Guardian Holdings Limited
- Company type: Public company
- Traded as: JSE: GHL TTSE: GHL
- Founded: 1847
- Headquarters: Westmoorings, Trinidad and Tobago
- Areas served: English Caribbean and Dutch Caribbean
- Divisions: Life Insurance Health Insurance Pensions Property and Casualty Insurance Wealth, Asset Management Life Insurance & Pension Fund Management
- Subsidiaries: Guardian Life of The Caribbean Guardian General Insurance Limited Guardian Asset Management and Investment Services Limited Guardian Group Trust Limited Guardian General Jamaica Insurance Limited Guardian Life Limited
- Website: myguardiangroup.com

= Guardian Holdings Limited =

Guardian Holdings Limited is a conglomerate of insurance and financial services companies in the Caribbean. Its headquarters are in Westmoorings, Trinidad and Tobago and its history goes back to 1847. At one time it was known as Standard Life and the company has since been rebranded under the name Guardian Group.
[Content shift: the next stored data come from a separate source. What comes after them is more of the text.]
(* ===== verification/Codecs.v ===== *)
(** * Concrete codecs

    Implementations of the interfaces to the [winnow] and [ulid] crates that
    satisfy their laws: parser combinators over character lists, and the
    26-character Crockford base-32 rendering of a 128-bit number.  Witnesses
    evaluate the development with them. *)

From S2P Require Import Prelude Ordered Identifier.
From Stdlib Require Import ZArith.

Module Codecs.

#[export] Instance winnow : Winnow := {|
  take_while1 := fun p s => match span p s with ([], _) => None | r => Some r end;
  literal := fun c s => match s with
                        | x :: s' => if (x =? c)%N then Some s' else None
                        | [] => None
                        end;
|}.

#[export] Instance winnow_laws : WinnowLaws.
Proof. by split. Qed.

Definition alphabet : rstr := str "0123456789ABCDEFGHJKMNPQRSTVWXYZ".

Definition digit (d : N) : rchar := default 48%N (alphabet !! N.to_nat d).

Definition digit_value (c : rchar) : option N :=
  N.of_nat ∘ fst <$> list_find (fun x => x = c) alphabet.

(** The [n] low digits, most significant first. *)
Fixpoint digits (n : nat) (u : N) : rstr :=
  match n with
  | O => []
  | S n => digits n (u / 32) ++ [digit (u mod 32)]
  end.

Definition push_digit (acc : option N) (c : rchar) : option N :=
  a ← acc; d ← digit_value c; Some (a * 32 + d)%N.

Definition undigits (s : rstr) : option N := foldl push_digit (Some 0%N) s.

#[export] Instance ulid_codec : UlidCodec := {|
  ulid_to_string := digits 26;
  ulid_parse := fun s =>
    match undigits s with
    | Some u => if (u <? ULID_BOUND)%N then Some u else None
    | None => None
    end;
  ulid_from_parts := fun ms random => (ms * 2 ^ 80 + random)%N;
|}.

Lemma digit_ok : Forall (fun d => digit_value (digit d) = Some d ∧ char_len_utf8 (digit d) = 1%N)
  (N.of_nat <$> seq 0 32).
Proof. repeat constructor. Qed.

Lemma digit_mod u : digit_value (digit (u mod 32)) = Some (u mod 32)%N ∧ char_len_utf8 (digit (u mod 32)) = 1%N.
Proof.
  pose proof digit_ok as Hall. rewrite Forall_forall in Hall. apply Hall.
  apply list_elem_of_fmap. exists (N.to_nat (u mod 32)). split; [by rewrite N2Nat.id|].
  apply elem_of_seq. assert (Hlt : (u mod 32 < 32)%N) by (by apply N.mod_lt).
  revert Hlt. generalize (u mod 32)%N. intros. lia.
Qed.

Lemma digits_len n u : str_len (digits n u) = N.of_nat n.
Proof.
  revert u. induction n as [|n IH]; intros u; [done|]. cbn [digits]. rewrite str_len_app, IH.
  cbn [str_len]. rewrite (proj2 (digit_mod u)). lia.
Qed.

Lemma undigits_digits n u : (u < 32 ^ N.of_nat n)%N → undigits (digits n u) = Some u.
Proof.
  revert u. induction n as [|n IH]; intros u Hu.
  - change (32 ^ N.of_nat 0)%N with 1%N in Hu. change (Some 0%N = Some u). f_equal. lia.
  - unfold undigits in *. cbn [digits]. rewrite foldl_app, IH.
    + cbn [foldl push_digit mbind option_bind]. rewrite (proj1 (digit_mod u)). simpl. f_equal.
      rewrite N.mul_comm. symmetry. by apply N.div_mod.
    + apply N.Div0.div_lt_upper_bound. by rewrite <-N.pow_succ_r', <-Nat2N.inj_succ.
Qed.

#[export] Instance ulid_codec_laws : UlidCodecLaws.
Proof.
  split.
  - intros u _. apply (digits_len 26).
  - intros u Hu. unfold ulid_parse, ulid_to_string; cbn [ulid_codec].
    rewrite undigits_digits.
    + destruct (N.ltb_spec u ULID_BOUND); [done|lia].
    + etrans; [exact Hu|]. done.
  - intros s u. unfold ulid_parse; cbn [ulid_codec]. destruct (undigits s); [|done].
    destruct (N.ltb_spec n ULID_BOUND); [|done]. by intros [= <-].
  - done.
Qed.

End Codecs.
Guardian Holdings Limited currently serves markets in 21 countries across the English and Dutch Caribbean, including Trinidad and Tobago, Barbados, Jamaica, Curaçao, Aruba, St. Maarten, and Bonaire with their products and services being marketed throughout the Eastern Caribbean, the Bahamas, Cayman Islands, the US Virgin Islands, and Belize.

The company is listed on the Jamaica Stock Exchange and Trinidad & Tobago Stock Exchange under the name GHL.

== History ==

Guardian Holdings Limited started in 1847 when Standard Life of Edinburgh, Scotland entered the market and started a branch office in Trinidad. Over time, Standard Life of Edinburgh closed operations and merged its Trinidad and Tobago portfolio with the portfolio of Jamaica Mutual Life Assurance Society on the 15th November, 1972.
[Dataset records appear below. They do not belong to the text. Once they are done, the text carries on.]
(* ===== verification/Context.v ===== *)
(** * Condition contexts

    [crates/openfga-domain/src/context.rs]: the constructors of bounded context
    values, the conversion of JSON, the aggregate validation of a context and
    the overlay of one context over another.  A [serde_json] number is what its
    [as_f64] returns; its objects are key-ordered maps.  The fingerprint of a
    context is in [Fingerprint]; its byte estimate is left out. *)

From S2P Require Import Prelude Ordered Identifier Reference Scalars.
From Stdlib Require Import ZArith SpecFloat.

(** ** Scalars and collections *)

(** [FiniteFloat::new]: finite, with one zero. *)
Definition finite_float_new (value : f64) : result ValidationError N :=
  if f64_is_finite value then
    Ok (f64_to_bits (if f64_is_zero value then S754_zero false else value))
  else Err (mkValidationError "context_number" VROutOfRange).

(** [ContextString::new_with_limit] and [ContextKey::new]. *)
Definition context_string_new (value : rstr) (limit : N) : result ValidationError rstr :=
  if (limit <? str_len value)%N then Err (mkValidationError "context_string" VRTooLarge) else Ok value.

Definition context_key_new (value : rstr) (limits : InputLimits) : result ValidationError rstr :=
  if (limits.(context_key_bytes) <? str_len value)%N then Err (mkValidationError "context_key" VRTooLarge)
  else Ok value.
Guardian Life of The Caribbean Limited was formed from this merger when the need for insurance companies to localise their operations came about, and this company was then incorporated on 30 December 1980 and registered under the provisions of Insurance Act, 1980.

The company expanded over the years with the acquisition of majority shareholding in Crown Life (Caribbean) Limited in 1990, which was later merged with the operations of Guardian Life of The Caribbean Limited in January 1993. Through this acquisition, Guardian Holdings Limited was able to enter the Dutch Caribbean market of Curaçao and Aruba.

Guardian Holdings Limited was then able to establish Guardian Life Limited in Jamaica in 1999, which followed the acquisition of the individual life and pension portfolios of Jamaica Mutual, Crown Eagle, Dyoll Life, and Horizon Life. The expansion into Jamaica continued with Guardian Holdings Limited acquiring the West Indies Alliance Insurance Company in 2001. Guardian Holdings Limited later acquired The Caribbean Home Insurance Company and following this, were able to merge the operations of the Trinidad and Tobago market and rebrand as Guardian General Insurance Limited, with the legal amalgamation of NEMWIL and Guardian General Insurance Limited in 2007.

==Rebranding==

Guardian Group Logo with Tagline (2013 - Present)

In 2013, the decision was taken by the company and its subsidiaries to rebrand under the name “Guardian Group”, with it being a single brand and identity to represent the group. Despite having separate companies which are all legal entities, all companies under Guardian Holdings Limited carry a single brand name, logo and tagline of “Guardian Group”.